Americans remain pessimistic about the U. S. economy, even as GDP continues to grow and unemployment is at its lowest level in five decades. This disconnect is leading some political experts and economists to read about the deep reasons for the hole and look beyond the country’s still-high economy. inflation.
In many ways, the U. S. customer remains in good shape. Most people who need a job have one, while wages, after all, are outpacing inflation. In 2023, the stock market rebounded from a brutal bear market last year, bolstering the retirement and investment accounts of millions of Americans.
Recent Treasury research found that in 2023, Americans will not only be able to enjoy the same goods and facilities they had in 2019, but they will also have an extra $1,000 to save or spend, as median incomes have risen faster than prices. If you ask Americans about the economy, most give it poor ratings. About 6 in 10 people surveyed via CBS News said they rated the economy as “somewhat bad” or “very bad. “
“There are three credible explanations; the first is obvious, and that is that other people consider the existing economy to be unsatisfactory,” Ben Harris, director of the economics program at the Brookings Institution, said in a webcast Wednesday to discuss the issue. it may simply be due to dissatisfaction with value or dissatisfaction with long-standing structural issues, such as economic inequality and housing affordability. “
Another explanation, he added, could be so-called “referred pain,” the idea that Americans are unhappy about other issues, such as gun violence or social isolation, which then tarnishes their view of the economy. Lastly, Harris said there’s evidence that polarized new sources and negative economic coverage could be to blame.
However, cracks are emerging that imply the development of economic tension among a portion of American households, even though the economy, through maximum measures, remains strong. Here are three charts that explore some of those questions.
Millions of American families had money on hand during the pandemic, thanks to stimulus checks, increased unemployment checks, and the expanded tax credit for children.
But since the pandemic has passed, some consumers are facing more monetary stress. Americans continue to pay more for necessities, such as groceries, which are 25% more than before the pandemic, and more are turning to credit cards to cope.
Given the higher spend on essentials, it’s no surprise that credit card debt is creeping higher, while 49% of Americans are carrying balances from month to month, 10 percentage points higher than in 2021.

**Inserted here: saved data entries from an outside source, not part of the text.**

(* ===== verification/NetFacts.v ===== *)
(** * Requests and replies at the boundary

    The end of the read buffer in [try_read_command], and the error replies of
    the binary protocol. *)
From Stdlib Require Import ZArith Lia.
From stdpp Require Import strings prelude gmap list functions relations.
From S2P Require Import Prelude Mem Util Item State Memlog Items Store Pool Prefix Conn ConnOps IovFacts Stats Ascii IoFacts GetFacts Binary Net TxFacts RxFacts.

Lemma find_lf_none bs : Forall (λ b, b ≠ LF) bs → find_lf bs = None.
Proof.
  induction 1 as [|b bs Hb _ IH]; cbn; [done|]. rewrite (proj2 (Z.eqb_neq _ _)) by done. by rewrite IH.
Qed.

(** A buffer full of spaces.  When the read buffer is filled to its last
    byte with spaces (more than a kilobyte, no line end), the loop of
    [try_read_command] that skips the leading spaces has no bound: it reads
    past the end of the allocated buffer. *)
Theorem spaces_overread `{background} (inp : stat_inputs) (w : world)
    (Hrd : rd_ok (rd (cn w))) (Hlong : 1024 < rbytes (rd (cn w)))
    (Hfull : rcurr (rd (cn w)) + rbytes (rd (cn w)) = rsize (rd (cn w))) (Hint : rsize (rd (cn w)) < 2 ^ 31)
    (Hsp : ∀ a, rcurr (rd (cn w)) ≤ a < rsize (rd (cn w)) → mget (rbuf (rd (cn w))) a = SP) :
  try_read_ascii inp w = Fault OutOfBounds.
Proof.
  pose proof (ro_curr _ Hrd). unfold try_read_ascii. rewrite bind_conn, (proj2 (Z.eqb_neq _ _)) by lia.
  rewrite find_lf_none.
  - rewrite (proj2 (Z.gtb_lt _ _)) by lia. apply bind_Fault. unfold long_line. rewrite bind_conn.
    apply bind_Fault. set (rs := rsize (rd (cn w))) in *.
    apply (loop_faults _ _ (λ k p w', w' = w ∧ rcurr (rd (cn w)) ≤ p ∧ k = rs - p ∧ p ≤ rs) OutOfBounds
      (rs - rcurr (rd (cn w)))); [|split_and!; (done || lia)|change (2 ^ Z.of_nat FUEL) with (2 ^ 64); lia].
    intros k p w' (-> & Hp & -> & Hle). unfold skip_space, rbuf_at. rewrite bind_assocw, bind_conn. fold rs.
    rewrite (proj2 (Z.leb_le 0 p)) by lia. destruct (Z.ltb_spec p rs) as [Hlt|Hge]; cbn [andb].
    + right. rewrite bind_retw, (Hsp p) by lia. exists (p + 1), w, (rs - (p + 1)). split_and!; (done || lia).
    + by left.
  - apply list.Forall_forall. intros b (i & Hi)%list_elem_of_lookup. pose proof (lookup_lt_Some _ _ _ Hi) as Hlt.
    rewrite load_bytes_length in Hlt. rewrite load_bytes_lookup in Hi by done. simplify_eq.
    rewrite Hsp by lia. done.
Qed.

Definition spaces_world : world :=
  with_rd (Rd (store_bytes ∅ 0 (replicate 2048 SP)) 0 2048 2048) (blank_world tcp_transport).
Lemma spaces_overread_witness : @try_read_ascii no_background plain_inputs spaces_world = Fault OutOfBounds.
Proof.
  apply (@spaces_overread no_background plain_inputs spaces_world).
  - split; cbn; lia.
  - cbn; lia.
  - reflexivity.
  - cbn; lia.
  - cbn [rd cn spaces_world with_rd set_cn upd_rd rbuf rcurr rsize]. intros a Ha. rewrite mget_store_bytes.
    + rewrite length_replicate, bool_decide_eq_true_2 by lia. rewrite Z.sub_0_r.
      apply list_lookup_total_correct, lookup_replicate. split; [done|lia].
    + apply Forall_replicate. unfold is_byte, SP. lia.
Defined.

(** ** Headers of the binary protocol *)
Lemma be_decode_encode n v : be_decode (be_encode n v) = v mod 256 ^ Z.of_nat n.
Proof. unfold be_encode. by rewrite be_decode_rev, le_decode_encode. Qed.

Lemma response_fields op err hl kl bl opq c :
  0 ≤ op < 256 → 0 ≤ err < 2 ^ 16 → 0 ≤ kl < 2 ^ 16 → 0 ≤ hl < 256 → 0 ≤ bl < 2 ^ 32 → 0 ≤ opq < 2 ^ 32 → 0 ≤ c < 2 ^ 64 →
  let hdr := bin_response_header op err hl kl bl opq c in
  parse_header hdr = BinHeader PROTOCOL_BINARY_RES op kl hl PROTOCOL_BINARY_RAW_BYTES (le_decode (be_encode 2 err)) bl opq c ∧
  be_decode (take 2 (drop 6 hdr)) = err ∧ length hdr = Z.to_nat SIZEOF_bin_header ∧ Forall is_byte hdr.
Proof.
  intros Hop Herr Hkl Hhl Hbl Hopq Hc hdr.
  unfold hdr, bin_response_header. rewrite !u8_small, (u16_small kl), (u16_small err), (u32_small bl) by lia.
  destruct (swap64_involutive c Hc) as [Hsw _].
  split_and!.
  - unfold parse_header. cbv zeta. f_equal.
    + cbn. lia.
    + change (be_decode (be_encode 2 kl) = kl). rewrite be_decode_encode. change (256 ^ Z.of_nat 2) with (2 ^ 16). by apply Z.mod_small.
    + cbn. lia.
    + change (be_decode (be_encode 4 bl) = bl). rewrite be_decode_encode. change (256 ^ Z.of_nat 4) with (2 ^ 32). by apply Z.mod_small.
    + change (le_decode (le_encode 4 opq) = opq). rewrite le_decode_encode. change (256 ^ Z.of_nat 4) with (2 ^ 32). by apply Z.mod_small.
    + change (ntohll (le_decode (le_encode 8 (htonll c))) = c). rewrite le_decode_encode.
      change (256 ^ Z.of_nat 8) with (2 ^ 64). rewrite Z.mod_small; [done|]. apply mc_swap64_range.
  - change (be_decode (be_encode 2 err) = err). rewrite be_decode_encode. change (256 ^ Z.of_nat 2) with (2 ^ 16). by apply Z.mod_small.
  - reflexivity.
  - rewrite !Forall_app. split_and!; try apply le_encode_bytes; try (apply Forall_rev, le_encode_bytes);
      repeat (apply Forall_cons; split); try apply Forall_nil; try done;
      unfold is_byte, PROTOCOL_BINARY_RES, PROTOCOL_BINARY_RAW_BYTES; lia.
Qed.

(** The header of a reply, queued. *)
Lemma wp_add_bin_header oom w err hl kl bl (Q : unit → world → Prop) :
  mallocs (en w) = [] → 0 < msgsize (ov (cn w)) → 0 < iovsize (ov (cn w)) → SIZEOF_bin_header ≤ wsize (wr (cn w)) →
  let hdr := bin_response_header (opcode (bh (cn w))) err hl kl bl (opaque (core (cn w))) (cas (core (cn w))) in
  length hdr = Z.to_nat SIZEOF_bin_header → Forall is_byte hdr →
  (∀ o V m, let w1 := with_ov o (set_cn (upd_wr (set_wbuf m) (cn w)) w) in
     out_ok w1 V → V ≠ [] → queued_bytes w1 V = hdr → Q tt w1) →
  wp (add_bin_header_with oom err hl kl bl) w Q.
Proof.
  intros Hm H1 H2 Hw hdr Hlen Hb HQ. unfold SIZEOF_bin_header in *. destruct (command_start w Hm H1 H2) as (o & E & Ho & _).
  assert (wp (c ← conn_;
    _ ← write_wbuf 0 (bin_response_header (opcode (bh c)) err hl kl bl (opaque (core c)) (cas (core c)));
    _ ← add_iov (Ptr RWbuf 0) SIZEOF_bin_header; mret tt) (with_ov o w) Q) as (u & w2 & E2 & HQ2).
  { apply wp_bind, wp_conn, wp_bind, wp_write_wbuf; [done|cbn; fold hdr; lia|].
    set (V0 := [fresh_msg (is_udp (cn w))]) in *. set (w1 := set_cn _ (with_ov o w)).
    change (bin_response_header _ err hl kl bl _ _) with hdr in w1.
    assert (queued_bytes w1 V0 = []) as Hq0.
    { unfold queued_bytes, pieces, V0. change (is_udp (cn w1)) with (is_udp (cn w)). by destruct (is_udp (cn w)). }
    apply wp_bind. apply (wp_add_iov w1 V0); [done|exact Ho|done|unfold SIZEOF_bin_header; lia|done|].
    intros o2 V2 Ho2 Hne2 Hq2. apply wp_ret. apply (HQ o2 V2 (store_bytes (wbuf (wr (cn w))) 0 hdr) Ho2 Hne2).
    etrans; [exact Hq2|]. rewrite Hq0. apply (load_store_bytes_eq _ 0 hdr); [done|by rewrite Hlen]. }
  exists u, w2. split; [|done]. unfold add_bin_header_with. rewrite <- bind_assocw, (bind_Ok _ _ _ _ _ E). exact E2.
Qed.

(** C35: error replies of the binary protocol.  For every status with a text (or
    a text of the caller's, shorter than 2^31 bytes), as long as no allocation
    fails, the lists have an entry and the write buffer has room for a header,
    [write_bin_error] succeeds and what is queued is one well-formed
    packet: a 24-byte response header that decodes to the status, the opcode
    of the request, the connection's opaque and cas fields and the length of
    the text, followed by the text; the connection sends it, and then swallows
    the announced number of body bytes or takes the next command.  The cas
    field is the connection's, which the dispatch clears for every request, not
    the cas of the request: unless a command set it, the reply carries 0. *)
Theorem bin_error_reply (w : world) (err : bin_status) (errstr : option (list Z)) (swallow : Z) (s : list Z)
    (Hs : match errstr with Some s => Some s | None => status_text err end = Some s)
    (Hlen : Z.of_nat (length s) < 2 ^ 31) (Hm : mallocs (en w) = [])
    (Hmsg : 0 < msgsize (ov (cn w))) (Hiov : 0 < iovsize (ov (cn w))) (Hw : SIZEOF_bin_header ≤ wsize (wr (cn w)))
    (Hop : 0 ≤ opcode (bh (cn w)) < 256) (Hopq : 0 ≤ opaque (core (cn w)) < 2 ^ 32) (Hcas : 0 ≤ cas (core (cn w)) < 2 ^ 64) :
  ∃ w' V hdr, write_bin_error err errstr swallow w = Ok (tt, w') ∧ out_ok w' V ∧ queued_bytes w' V = hdr ++ s ∧
    length hdr = 24%nat ∧ be_decode (take 2 (drop 6 hdr)) = status_code err ∧
    (let h := parse_header hdr in magic h = PROTOCOL_BINARY_RES ∧ opcode h = opcode (bh (cn w)) ∧
       bopaque h = opaque (core (cn w)) ∧ bcas h = cas (core (cn w)) ∧ bkeylen h = 0 ∧ extlen h = 0 ∧
       bodylen h = Z.of_nat (length s)) ∧
    state (core (cn w')) = conn_mwrite ∧
    (if swallow >? 0 then write_and_go (wr (cn w')) = conn_swallow ∧ sbytes (nr (cn w')) = swallow
     else write_and_go (wr (cn w')) = conn_new_cmd).
Proof.
  set (hdr := bin_response_header (opcode (bh (cn w))) (status_code err) 0 0 (Z.of_nat (length s))
    (opaque (core (cn w))) (cas (core (cn w)))).
  destruct (response_fields (opcode (bh (cn w))) (status_code err) 0 0 (Z.of_nat (length s)) (opaque (core (cn w)))
    (cas (core (cn w)))) as (Hp & Hst & Hhl & Hb); try lia; [by destruct err; cbn; lia|]. fold hdr in Hp, Hst, Hhl, Hb.
  cut (wp (write_bin_error err errstr swallow) w (λ _ w', ∃ V, out_ok w' V ∧ queued_bytes w' V = hdr ++ s ∧
    state (core (cn w')) = conn_mwrite ∧
    (if swallow >? 0 then write_and_go (wr (cn w')) = conn_swallow ∧ sbytes (nr (cn w')) = swallow
     else write_and_go (wr (cn w')) = conn_new_cmd))).
  { intros ([] & w' & E & V & H1 & H2 & H3 & H4). exists w', V, hdr. rewrite Hp. by split_and!. }
  unfold write_bin_error, write_bin_error_with. rewrite Hs.
  apply wp_bind, wp_add_bin_header; try done. intros o V m w1 Ho Hne Hq.
  assert (∀ w2 V2, out_ok w2 V2 → queued_bytes w2 V2 = hdr ++ s →
    wp (_ ← conn_set_state conn_mwrite;
        if swallow >? 0 then _ ← on_nr (set_sbytes swallow); on_wr (set_write_and_go conn_swallow)
        else on_wr (set_write_and_go conn_new_cmd)) w2
    (λ _ w', ∃ V, out_ok w' V ∧ queued_bytes w' V = hdr ++ s ∧ state (core (cn w')) = conn_mwrite ∧
      (if swallow >? 0 then write_and_go (wr (cn w')) = conn_swallow ∧ sbytes (nr (cn w')) = swallow
       else write_and_go (wr (cn w')) = conn_new_cmd))) as Hend.
  { intros w2 V2 Ho2 Hq2. io_step. io_step. destruct (swallow >? 0); io_steps; exists V2;
      (split; [eapply out_ok_frame; [|reflexivity|exact Ho2]; by split|]);
      (split; [rewrite <- Hq2; apply queued_bytes_frame; by split|]); done. }
  apply wp_bind. destruct (Z.gtb_spec (Z.of_nat (length s)) 0) as [Hpos|Hz]; cbn [when].
  - apply wp_bind. apply (wp_add_iov w1 V); [done|done|done|lia|cbn; lia|]. intros o2 V2 Ho2 Hne2 Hq2.
    apply wp_ret. apply (Hend _ V2 Ho2). rewrite Hq2, Hq. f_equal. unfold read_ptr. cbn [preg poff].
    rewrite Nat2Z.id. change (Z.to_nat 0) with 0%nat. rewrite drop_0. apply firstn_all.
  - apply wp_ret. apply (Hend _ V Ho). rewrite Hq. destruct s; [by rewrite app_nil_r|cbn in Hz; lia].
Qed.

Lemma bin_error_reply_witness :
  let w := set_cn (upd_bh (λ _, BinHeader 0x80 0x01 3 8 0 0 20 7 0) (cn (blank_world udp_transport))) (blank_world udp_transport) in
  ∃ w' V hdr, write_bin_error E2BIG None 9 w = Ok (tt, w') ∧ out_ok w' V ∧ queued_bytes w' V = hdr ++ str "Too large." ∧
    length hdr = 24%nat ∧ be_decode (take 2 (drop 6 hdr)) = 3 ∧
    (let h := parse_header hdr in magic h = PROTOCOL_BINARY_RES ∧ opcode h = 1 ∧
       bopaque h = opaque (core (cn w)) ∧ bcas h = cas (core (cn w)) ∧ bkeylen h = 0 ∧ extlen h = 0 ∧ bodylen h = 10) ∧
    state (core (cn w')) = conn_mwrite ∧ write_and_go (wr (cn w')) = conn_swallow ∧ sbytes (nr (cn w')) = 9.
Proof.
  apply (bin_error_reply (set_cn (upd_bh (λ _, BinHeader 0x80 0x01 3 8 0 0 20 7 0) (cn (blank_world udp_transport)))
    (blank_world udp_transport)) E2BIG None 9 (str "Too large.")); try reflexivity; vm_compute;
    repeat split; discriminate.
Defined.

As a result, the percentage of Americans who suffer monetarily from credit cards has reached the same point as the Great Recession, according to new research from the Federal Reserve Bank of St. Petersburg. John’s. Louis. La banks consider that a customer is in a monetary situation. Difficulty if they have an account that has been past due for 30 days or more.
It’s true that the current percentage of consumers who suffer similarly to credit cards is low, less than 4% of consumers. But the increase since 2019 indicates that more families are struggling to stay afloat after two years of peak inflation and emerging interest rates.
Even as the economy expands and wages rise, millions more Americans struggle to pay their bills.
The number of consumers who said they found it “very difficult” to pay their household expenses over the past week fell from 26. 9 million in October 2021, when the pandemic was in full swing, to 43. 2 million in October 2023, the recent high. from the U. S. Census Bureau
Even once affordable cities are now priced out of many first-time buyers’ budgets. The combination of rising home prices and higher interest rates, with the latter due to the Federal Reserve’s flurry of rate hikes, means that buyers in half of big cities in the U.S. need incomes of at least $100,000 to buy a home.
Indeed, a report last fall from real estate data provider ATTOM finds that home prices in 99% of 575 U.S. counties are unaffordable for the average income earner, who makes about $71,000 a year.
“Many consumers are still very disappointed that they can’t buy the homes they need, because even though loan rates are no longer 8%, they’re still much higher than what was seen in recent years,” Dana. Peterson, lead economist at the Conference Board, said on the Brookings webcast.
This can leave consumers feeling stuck, especially younger Americans who feel like they’re missing out on milestones in life, such as buying a home.
Quotes were delayed by at least 15 minutes.